■ Input material:
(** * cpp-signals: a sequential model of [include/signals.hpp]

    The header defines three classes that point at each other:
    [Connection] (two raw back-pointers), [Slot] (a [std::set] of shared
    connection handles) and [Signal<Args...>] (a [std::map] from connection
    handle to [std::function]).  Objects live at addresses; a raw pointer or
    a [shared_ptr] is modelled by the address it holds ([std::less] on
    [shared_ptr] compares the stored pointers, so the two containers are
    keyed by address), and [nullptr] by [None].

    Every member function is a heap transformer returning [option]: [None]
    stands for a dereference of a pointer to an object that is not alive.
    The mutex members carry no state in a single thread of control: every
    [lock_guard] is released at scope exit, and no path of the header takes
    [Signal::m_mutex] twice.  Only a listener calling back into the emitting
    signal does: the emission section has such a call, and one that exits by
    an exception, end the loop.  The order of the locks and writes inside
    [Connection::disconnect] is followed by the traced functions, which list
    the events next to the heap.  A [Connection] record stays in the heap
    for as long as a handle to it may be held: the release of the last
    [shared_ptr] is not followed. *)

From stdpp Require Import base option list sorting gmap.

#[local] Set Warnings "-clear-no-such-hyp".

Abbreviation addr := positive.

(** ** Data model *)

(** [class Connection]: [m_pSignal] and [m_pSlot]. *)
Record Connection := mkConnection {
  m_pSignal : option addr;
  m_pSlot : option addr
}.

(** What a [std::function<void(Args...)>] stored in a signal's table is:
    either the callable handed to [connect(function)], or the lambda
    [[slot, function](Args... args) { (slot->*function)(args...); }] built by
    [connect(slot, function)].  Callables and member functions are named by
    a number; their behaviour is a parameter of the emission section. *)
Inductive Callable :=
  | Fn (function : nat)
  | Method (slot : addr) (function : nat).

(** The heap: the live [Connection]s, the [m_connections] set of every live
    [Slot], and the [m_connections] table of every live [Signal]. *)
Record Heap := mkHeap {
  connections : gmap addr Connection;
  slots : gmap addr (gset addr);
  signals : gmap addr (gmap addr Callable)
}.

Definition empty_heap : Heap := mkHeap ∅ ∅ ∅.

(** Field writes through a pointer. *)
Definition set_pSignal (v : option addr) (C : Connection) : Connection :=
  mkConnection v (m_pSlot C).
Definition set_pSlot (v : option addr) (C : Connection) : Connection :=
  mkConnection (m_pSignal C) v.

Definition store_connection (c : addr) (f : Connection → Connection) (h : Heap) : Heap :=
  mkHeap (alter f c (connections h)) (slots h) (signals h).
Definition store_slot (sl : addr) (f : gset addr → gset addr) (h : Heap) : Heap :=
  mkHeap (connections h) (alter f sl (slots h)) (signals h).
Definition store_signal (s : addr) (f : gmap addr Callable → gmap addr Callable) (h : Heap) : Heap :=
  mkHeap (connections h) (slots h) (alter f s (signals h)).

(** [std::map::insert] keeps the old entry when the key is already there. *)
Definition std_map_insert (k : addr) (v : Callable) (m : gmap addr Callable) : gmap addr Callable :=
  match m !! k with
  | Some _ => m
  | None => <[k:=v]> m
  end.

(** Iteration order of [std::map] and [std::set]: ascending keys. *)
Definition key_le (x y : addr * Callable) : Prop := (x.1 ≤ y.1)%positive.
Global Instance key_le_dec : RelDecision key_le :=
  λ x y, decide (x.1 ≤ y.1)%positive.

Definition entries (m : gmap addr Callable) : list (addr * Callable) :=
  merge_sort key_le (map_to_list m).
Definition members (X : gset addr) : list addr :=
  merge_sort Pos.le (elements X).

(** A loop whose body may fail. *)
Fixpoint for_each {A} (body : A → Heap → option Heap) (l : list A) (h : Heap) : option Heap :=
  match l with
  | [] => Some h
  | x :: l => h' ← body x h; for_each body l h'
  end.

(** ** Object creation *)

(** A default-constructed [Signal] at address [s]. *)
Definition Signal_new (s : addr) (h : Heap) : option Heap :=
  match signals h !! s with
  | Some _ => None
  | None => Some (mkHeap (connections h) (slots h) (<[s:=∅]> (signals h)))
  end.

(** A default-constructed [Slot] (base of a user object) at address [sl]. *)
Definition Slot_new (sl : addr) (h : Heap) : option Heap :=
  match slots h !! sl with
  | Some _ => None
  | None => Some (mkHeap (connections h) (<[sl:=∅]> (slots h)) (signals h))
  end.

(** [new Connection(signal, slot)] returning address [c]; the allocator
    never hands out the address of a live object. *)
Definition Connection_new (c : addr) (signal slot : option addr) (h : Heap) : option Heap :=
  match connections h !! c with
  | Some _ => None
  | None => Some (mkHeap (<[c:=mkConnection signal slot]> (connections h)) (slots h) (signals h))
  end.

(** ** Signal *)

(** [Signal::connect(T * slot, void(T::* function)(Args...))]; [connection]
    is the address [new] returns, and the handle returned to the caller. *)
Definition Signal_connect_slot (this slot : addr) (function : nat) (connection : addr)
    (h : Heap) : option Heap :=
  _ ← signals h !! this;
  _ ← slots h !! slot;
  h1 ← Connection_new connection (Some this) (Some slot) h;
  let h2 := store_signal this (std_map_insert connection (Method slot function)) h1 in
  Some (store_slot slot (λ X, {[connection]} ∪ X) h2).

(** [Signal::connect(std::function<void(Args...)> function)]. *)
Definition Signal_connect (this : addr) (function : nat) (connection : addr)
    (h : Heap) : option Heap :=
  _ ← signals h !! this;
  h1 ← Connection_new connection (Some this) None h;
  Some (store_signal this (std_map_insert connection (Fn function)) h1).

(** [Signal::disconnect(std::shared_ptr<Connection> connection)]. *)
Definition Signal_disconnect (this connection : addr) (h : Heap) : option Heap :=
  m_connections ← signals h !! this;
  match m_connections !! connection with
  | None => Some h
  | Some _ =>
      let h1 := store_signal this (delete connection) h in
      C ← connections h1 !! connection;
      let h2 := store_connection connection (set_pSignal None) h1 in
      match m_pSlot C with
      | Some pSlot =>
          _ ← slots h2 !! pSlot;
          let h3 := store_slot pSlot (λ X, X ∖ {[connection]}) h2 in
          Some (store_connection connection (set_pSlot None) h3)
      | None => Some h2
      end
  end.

--

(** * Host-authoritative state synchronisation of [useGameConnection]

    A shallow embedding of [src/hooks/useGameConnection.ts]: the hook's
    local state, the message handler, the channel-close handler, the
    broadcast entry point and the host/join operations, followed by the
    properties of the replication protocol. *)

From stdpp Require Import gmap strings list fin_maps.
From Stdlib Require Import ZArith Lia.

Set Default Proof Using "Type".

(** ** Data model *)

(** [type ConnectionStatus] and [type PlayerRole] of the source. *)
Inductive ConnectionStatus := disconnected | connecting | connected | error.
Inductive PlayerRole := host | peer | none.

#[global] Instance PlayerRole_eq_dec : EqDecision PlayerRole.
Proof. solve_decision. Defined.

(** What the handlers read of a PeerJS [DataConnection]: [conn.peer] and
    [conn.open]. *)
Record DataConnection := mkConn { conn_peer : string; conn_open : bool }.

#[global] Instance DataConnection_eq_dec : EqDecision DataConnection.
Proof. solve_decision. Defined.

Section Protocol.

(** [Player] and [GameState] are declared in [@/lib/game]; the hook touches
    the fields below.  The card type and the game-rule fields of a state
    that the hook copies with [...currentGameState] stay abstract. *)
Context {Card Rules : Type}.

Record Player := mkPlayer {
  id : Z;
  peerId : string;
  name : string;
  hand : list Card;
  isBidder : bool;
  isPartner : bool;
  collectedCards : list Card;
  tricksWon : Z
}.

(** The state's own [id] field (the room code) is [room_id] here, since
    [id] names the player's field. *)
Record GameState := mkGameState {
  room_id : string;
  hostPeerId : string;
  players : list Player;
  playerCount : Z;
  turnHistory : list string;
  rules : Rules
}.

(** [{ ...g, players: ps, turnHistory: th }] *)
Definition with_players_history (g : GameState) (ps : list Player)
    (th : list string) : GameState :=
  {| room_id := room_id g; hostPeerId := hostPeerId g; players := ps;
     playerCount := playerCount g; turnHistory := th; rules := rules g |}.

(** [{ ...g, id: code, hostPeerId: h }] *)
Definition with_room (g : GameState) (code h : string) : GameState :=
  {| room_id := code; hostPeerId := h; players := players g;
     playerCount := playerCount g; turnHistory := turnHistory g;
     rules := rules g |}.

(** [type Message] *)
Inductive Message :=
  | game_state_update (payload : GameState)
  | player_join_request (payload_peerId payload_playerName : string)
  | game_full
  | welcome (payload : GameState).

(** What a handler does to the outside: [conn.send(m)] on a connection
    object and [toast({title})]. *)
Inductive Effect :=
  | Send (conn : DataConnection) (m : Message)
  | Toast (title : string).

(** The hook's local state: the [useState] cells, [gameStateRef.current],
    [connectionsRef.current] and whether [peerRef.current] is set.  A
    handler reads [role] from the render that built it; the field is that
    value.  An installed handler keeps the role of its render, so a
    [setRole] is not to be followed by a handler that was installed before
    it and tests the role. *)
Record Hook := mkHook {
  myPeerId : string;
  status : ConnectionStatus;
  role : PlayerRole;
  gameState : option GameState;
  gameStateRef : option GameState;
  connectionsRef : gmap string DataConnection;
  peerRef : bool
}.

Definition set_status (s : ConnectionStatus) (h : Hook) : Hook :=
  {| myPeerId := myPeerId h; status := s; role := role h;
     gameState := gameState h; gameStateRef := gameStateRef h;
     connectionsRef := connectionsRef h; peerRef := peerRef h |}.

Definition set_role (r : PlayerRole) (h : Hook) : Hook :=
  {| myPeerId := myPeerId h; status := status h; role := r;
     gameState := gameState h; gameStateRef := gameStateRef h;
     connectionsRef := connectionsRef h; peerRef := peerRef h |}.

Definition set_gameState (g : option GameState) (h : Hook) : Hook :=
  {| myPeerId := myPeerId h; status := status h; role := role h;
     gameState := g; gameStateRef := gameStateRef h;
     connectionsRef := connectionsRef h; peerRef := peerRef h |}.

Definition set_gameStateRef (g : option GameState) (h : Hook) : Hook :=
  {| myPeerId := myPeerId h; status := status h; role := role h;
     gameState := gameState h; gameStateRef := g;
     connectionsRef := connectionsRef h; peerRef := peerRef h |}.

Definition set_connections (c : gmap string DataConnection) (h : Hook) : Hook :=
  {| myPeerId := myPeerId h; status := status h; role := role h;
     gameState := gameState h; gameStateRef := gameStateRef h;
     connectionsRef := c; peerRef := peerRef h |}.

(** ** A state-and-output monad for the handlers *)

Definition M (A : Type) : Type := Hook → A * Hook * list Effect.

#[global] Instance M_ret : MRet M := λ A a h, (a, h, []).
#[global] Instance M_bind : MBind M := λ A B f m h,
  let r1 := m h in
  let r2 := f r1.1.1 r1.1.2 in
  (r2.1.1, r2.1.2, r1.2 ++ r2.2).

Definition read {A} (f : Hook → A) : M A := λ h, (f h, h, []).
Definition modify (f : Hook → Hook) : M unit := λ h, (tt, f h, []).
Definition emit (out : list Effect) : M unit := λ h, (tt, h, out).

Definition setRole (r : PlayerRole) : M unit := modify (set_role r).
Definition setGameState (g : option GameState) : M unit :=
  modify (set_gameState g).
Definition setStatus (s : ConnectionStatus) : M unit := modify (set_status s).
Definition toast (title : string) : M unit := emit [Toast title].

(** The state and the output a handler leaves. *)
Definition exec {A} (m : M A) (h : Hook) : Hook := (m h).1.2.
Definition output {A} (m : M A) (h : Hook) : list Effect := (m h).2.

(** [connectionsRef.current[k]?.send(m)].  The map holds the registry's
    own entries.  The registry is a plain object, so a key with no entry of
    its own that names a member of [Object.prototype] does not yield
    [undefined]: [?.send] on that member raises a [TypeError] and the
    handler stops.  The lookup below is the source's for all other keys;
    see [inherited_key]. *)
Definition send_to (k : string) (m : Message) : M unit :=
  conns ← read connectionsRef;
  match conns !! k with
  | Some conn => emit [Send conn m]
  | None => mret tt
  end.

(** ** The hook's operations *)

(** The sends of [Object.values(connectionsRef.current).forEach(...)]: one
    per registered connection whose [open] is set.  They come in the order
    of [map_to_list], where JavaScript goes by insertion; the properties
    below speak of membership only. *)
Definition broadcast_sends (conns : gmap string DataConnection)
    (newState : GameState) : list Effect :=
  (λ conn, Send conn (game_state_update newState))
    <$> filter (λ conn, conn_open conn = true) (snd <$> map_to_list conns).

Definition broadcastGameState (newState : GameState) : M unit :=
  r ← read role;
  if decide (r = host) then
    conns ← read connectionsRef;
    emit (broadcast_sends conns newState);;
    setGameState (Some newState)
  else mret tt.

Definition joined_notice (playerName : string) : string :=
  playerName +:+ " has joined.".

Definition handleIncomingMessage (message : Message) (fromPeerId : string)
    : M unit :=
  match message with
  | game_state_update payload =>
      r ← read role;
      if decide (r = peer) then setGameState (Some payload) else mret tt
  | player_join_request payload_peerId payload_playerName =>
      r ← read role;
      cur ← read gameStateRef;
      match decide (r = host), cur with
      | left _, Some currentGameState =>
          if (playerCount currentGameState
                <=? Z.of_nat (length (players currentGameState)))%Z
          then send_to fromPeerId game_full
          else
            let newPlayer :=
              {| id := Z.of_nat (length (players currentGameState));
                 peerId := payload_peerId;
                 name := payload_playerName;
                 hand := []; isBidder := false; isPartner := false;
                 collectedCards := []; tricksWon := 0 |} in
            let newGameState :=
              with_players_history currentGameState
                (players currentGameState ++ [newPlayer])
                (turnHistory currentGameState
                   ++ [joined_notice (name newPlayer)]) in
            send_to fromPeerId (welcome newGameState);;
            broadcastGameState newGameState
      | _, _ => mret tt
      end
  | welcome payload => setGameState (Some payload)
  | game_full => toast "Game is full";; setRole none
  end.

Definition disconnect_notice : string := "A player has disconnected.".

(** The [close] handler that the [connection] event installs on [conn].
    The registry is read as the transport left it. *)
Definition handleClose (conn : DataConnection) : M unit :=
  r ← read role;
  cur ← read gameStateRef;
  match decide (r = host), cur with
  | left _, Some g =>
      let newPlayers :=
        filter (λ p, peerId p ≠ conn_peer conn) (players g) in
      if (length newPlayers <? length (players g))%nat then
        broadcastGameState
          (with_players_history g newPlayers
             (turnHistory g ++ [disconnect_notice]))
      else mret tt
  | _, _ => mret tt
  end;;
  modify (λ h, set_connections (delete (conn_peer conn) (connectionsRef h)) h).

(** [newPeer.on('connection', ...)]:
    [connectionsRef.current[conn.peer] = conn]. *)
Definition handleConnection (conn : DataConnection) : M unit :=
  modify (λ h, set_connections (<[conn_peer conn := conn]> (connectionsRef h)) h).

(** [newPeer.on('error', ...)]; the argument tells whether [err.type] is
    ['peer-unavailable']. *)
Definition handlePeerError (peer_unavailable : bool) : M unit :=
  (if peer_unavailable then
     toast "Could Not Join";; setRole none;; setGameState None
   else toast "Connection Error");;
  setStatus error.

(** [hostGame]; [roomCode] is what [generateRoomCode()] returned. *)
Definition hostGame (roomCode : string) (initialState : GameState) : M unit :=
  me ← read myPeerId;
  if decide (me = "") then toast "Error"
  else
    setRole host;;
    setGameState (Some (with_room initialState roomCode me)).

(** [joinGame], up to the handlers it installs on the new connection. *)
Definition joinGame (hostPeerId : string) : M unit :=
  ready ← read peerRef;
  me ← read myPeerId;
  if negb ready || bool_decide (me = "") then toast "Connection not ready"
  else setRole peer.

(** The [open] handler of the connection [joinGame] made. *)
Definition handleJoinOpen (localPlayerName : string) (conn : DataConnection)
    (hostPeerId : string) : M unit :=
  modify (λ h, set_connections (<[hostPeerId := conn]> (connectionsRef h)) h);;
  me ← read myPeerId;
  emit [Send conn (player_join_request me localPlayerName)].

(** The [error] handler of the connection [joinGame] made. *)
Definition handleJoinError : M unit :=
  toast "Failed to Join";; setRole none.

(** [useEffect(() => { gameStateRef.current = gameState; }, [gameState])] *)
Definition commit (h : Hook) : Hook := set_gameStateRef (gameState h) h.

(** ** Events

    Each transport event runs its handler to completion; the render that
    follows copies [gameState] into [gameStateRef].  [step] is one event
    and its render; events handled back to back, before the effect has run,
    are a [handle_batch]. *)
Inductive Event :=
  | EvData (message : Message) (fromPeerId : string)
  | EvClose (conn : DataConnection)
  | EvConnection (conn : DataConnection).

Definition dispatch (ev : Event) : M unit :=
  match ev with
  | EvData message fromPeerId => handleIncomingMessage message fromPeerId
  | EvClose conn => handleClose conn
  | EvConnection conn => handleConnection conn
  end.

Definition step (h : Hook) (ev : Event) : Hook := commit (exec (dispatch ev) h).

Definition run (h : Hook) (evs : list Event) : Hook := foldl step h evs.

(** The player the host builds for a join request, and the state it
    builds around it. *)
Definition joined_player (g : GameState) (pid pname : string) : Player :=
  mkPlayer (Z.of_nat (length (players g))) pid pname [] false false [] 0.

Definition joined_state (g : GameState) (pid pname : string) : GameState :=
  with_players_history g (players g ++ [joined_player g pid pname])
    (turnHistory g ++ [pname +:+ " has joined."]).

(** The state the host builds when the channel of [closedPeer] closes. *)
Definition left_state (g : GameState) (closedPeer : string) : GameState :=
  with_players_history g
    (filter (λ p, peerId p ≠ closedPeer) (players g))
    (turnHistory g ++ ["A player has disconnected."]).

■ Work instruction: Retype exactly, and only, the lines above from the one where "filter (λ p, peerId p ≠ conn_peer" occurs up to and including the one where "modify (λ h, set_connections (delete" occurs.

■ Reply to the task:
        filter (λ p, peerId p ≠ conn_peer conn) (players g) in
      if (length newPlayers <? length (players g))%nat then
        broadcastGameState
          (with_players_history g newPlayers
             (turnHistory g ++ [disconnect_notice]))
      else mret tt
  | _, _ => mret tt
  end;;
  modify (λ h, set_connections (delete (conn_peer conn) (connectionsRef h)) h).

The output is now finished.